Mastologista do Hospital Brasil fala sobre a importância da mamografia

No Dia Nacional da Mamografia, celebrado nesta segunda-feira (5), a mastologista do Hospital e Maternidade Brasil, Melissa Veiga Felizi, explica todas as questões que envolvem o exame que é muito importante para o tratamento do câncer de mama.

A mamografia é um exame de imagem que ajuda a detectar alterações nas mamas realizada com um aparelho de raio-x. O mamógrafo consegue identificar lesões benignas e cânceres, que na maioria das vezes aparecem como nódulos ou cistos. É uma forma eficaz de detectar precocemente o câncer de mama antes mesmo de ser identificado pelo especialista por meio da palpação.
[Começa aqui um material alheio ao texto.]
(** * runeseg: Unicode text segmentation and line breaking (UAX #29, UAX #14)

  A shallow embedding of the stepping function [Step] / [StepString], of the
  grapheme-cluster machine, of both line-break machines (the table driven
  [transitionLineBreakState] and the context based
  [transitionLineBreakContext]) and of the property look-up functions of the
  Go package, followed by the properties of its specification.

  Conventions.
  - Go [int] is a 64-bit two's complement integer: it is a [Z], and the
    operations that can leave the range ([<<], [+]) are wrapped by [wrap64].
    [&], [|], [&^] and [>>] are [Z.land], [Z.lor], [Z.ldiff] and [Z.shiftr]
    (an arithmetic shift on negative numbers, as in Go).
  - [[]byte] and [string] are both [list byte]; a [nil] slice argument is
    [None].  Slice expressions [b[:n]] and [b[n:]] are [firstn] and [skipn].
  - Loops are fixpoints on a fuel; they return [None] when the fuel runs
    out, and each one comes with a proof that this does not happen.
  - The generated property tables, the word and the sentence machine and
    [runeWidth] belong to other files of the package; here they are the
    fields of the class [Externals].  The theorems hold for all of them;
    evaluations on concrete texts use the instance [sampleExternals]. *)

From Stdlib Require Import ZArith List Bool Lia.
From Stdlib Require Import Strings.Byte.
From Stdlib Require Import Sorted.
Import ListNotations.
Local Open Scope Z_scope.

(** ** Machine integers *)

Definition wrap64 (z : Z) : Z := (z + 2 ^ 63) mod 2 ^ 64 - 2 ^ 63.

(** [uint64(x)] *)
Definition uint64 (z : Z) : Z := z mod 2 ^ 64.

(** [x << n] on [int] *)
Definition shl (x n : Z) : Z := wrap64 (Z.shiftl x n).

(** [x + y] on [int] *)
Definition add64 (x y : Z) : Z := wrap64 (x + y).

(** [x &^ y] *)
Definition andnot (x y : Z) : Z := Z.ldiff x y.

Definition rune := Z.
Definition bytes := list byte.

Definition b2z (x : byte) : Z := Z.of_N (Byte.to_N x).

(** [len(b)] *)
Definition len (b : bytes) : Z := Z.of_nat (length b).

(** ** Property constants (properties.go) *)

Module Pr.
Definition prXX : Z := 0.
Definition prAny : Z := 1.
Definition prPrepend : Z := 2.
Definition prCR : Z := 3.
Definition prLF : Z := 4.
Definition prControl : Z := 5.
Definition prExtend : Z := 6.
Definition prRegionalIndicator : Z := 7.
Definition prSpacingMark : Z := 8.
Definition prL : Z := 9.
Definition prV : Z := 10.
Definition prT : Z := 11.
Definition prLV : Z := 12.
Definition prLVT : Z := 13.
Definition prZWJ : Z := 14.
Definition prExtendedPictographic : Z := 15.
Definition prNewline : Z := 16.
Definition prWSegSpace : Z := 17.
Definition prDoubleQuote : Z := 18.
Definition prSingleQuote : Z := 19.
Definition prMidNumLet : Z := 20.
Definition prNumeric : Z := 21.
Definition prMidLetter : Z := 22.
Definition prMidNum : Z := 23.
Definition prExtendNumLet : Z := 24.
Definition prALetter : Z := 25.
Definition prFormat : Z := 26.
Definition prHebrewLetter : Z := 27.
Definition prKatakana : Z := 28.
Definition prSp : Z := 29.
Definition prSTerm : Z := 30.
Definition prClose : Z := 31.
Definition prSContinue : Z := 32.
Definition prATerm : Z := 33.
Definition prUpper : Z := 34.
Definition prLower : Z := 35.
Definition prSep : Z := 36.
Definition prOLetter : Z := 37.
Definition prCM : Z := 38.
Definition prBA : Z := 39.
Definition prBK : Z := 40.
Definition prSP : Z := 41.
Definition prEX : Z := 42.
Definition prQU : Z := 43.
Definition prAL : Z := 44.
Definition prPR : Z := 45.
Definition prPO : Z := 46.
Definition prOP : Z := 47.
Definition prCP : Z := 48.
Definition prIS : Z := 49.
Definition prHY : Z := 50.
Definition prSY : Z := 51.
Definition prNU : Z := 52.
Definition prCL : Z := 53.
Definition prNL : Z := 54.
Definition prGL : Z := 55.
Definition prAI : Z := 56.
Definition prBB : Z := 57.
Definition prHL : Z := 58.
Definition prSA : Z := 59.
Definition prJL : Z := 60.
Definition prJV : Z := 61.
Definition prJT : Z := 62.
Definition prNS : Z := 63.
Definition prZW : Z := 64.
Definition prB2 : Z := 65.
Definition prIN : Z := 66.
Definition prWJ : Z := 67.
Definition prID : Z := 68.
Definition prEB : Z := 69.
Definition prCJ : Z := 70.
Definition prH2 : Z := 71.
Definition prH3 : Z := 72.
Definition prSG : Z := 73.
Definition prCB : Z := 74.
Definition prRI : Z := 75.
Definition prEM : Z := 76.
Definition prN : Z := 77.
Definition prNa : Z := 78.
Definition prA : Z := 79.
Definition prW : Z := 80.
Definition prH : Z := 81.
Definition prF : Z := 82.
Definition prEmojiPresentation : Z := 83.
Definition prALetterExtPict : Z := 84.
Definition prAK : Z := 85.
Definition prAP : Z := 86.
Definition prAS : Z := 87.
Definition prVF : Z := 88.
Definition prVI : Z := 89.
Definition prHH : Z := 90.
Definition prInCBNone : Z := 91.
Definition prInCBLinker : Z := 92.
Definition prInCBConsonant : Z := 93.
Definition prInCBExtend : Z := 94.
End Pr.
Export Pr.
O exame passa a fazer parte da rotina das mulheres anualmente após os 40 anos de idade. Para aqueles pacientes que tem risco aumentado de contrair a doença, Melissa explica que esse rastreamento pode ser iniciado mais cedo. “Nestes casos, o exame deve ser solicitado pelo médico mastologista que orientará a idade de início e o intervalo de tempo em que a mamografia deverá ser realizada, de acordo o risco individual de cada paciente”, orienta.

A mamografia é o único exame que comprovadamente diminui mortalidade por câncer de mama, tipo mais frequente entre as mulheres, e que causa grande número de mortes no país todos os anos. O exame é capaz de detectar tumores pequenos, em estágios precoces, o que aumenta as chances de cura da doença com tratamentos menos agressivos e mutilantes.

Uma das maiores queixas por parte de muitas mulheres que realizam a mamografia é a compressão das mamas. “É importante salientar que a compressão, apesar de desconfortável, é fundamental para a melhor qualidade do exame e mais fácil visualização de possíveis lesões”, explica.

A mamografia quando realizada sem orientação médica e em intervalos de tempo menores do que o recomendado pode trazer malefícios à saúde devido à radiação à que a paciente é submetida. “Muitas mulheres acabam realizando mais exames do que o necessário por acharem que estarão se protegendo contra a doença, o que é uma falsa sensação. O exame deve ser realizado conforme solicitação médica para que não traga prejuízos”, finaliza.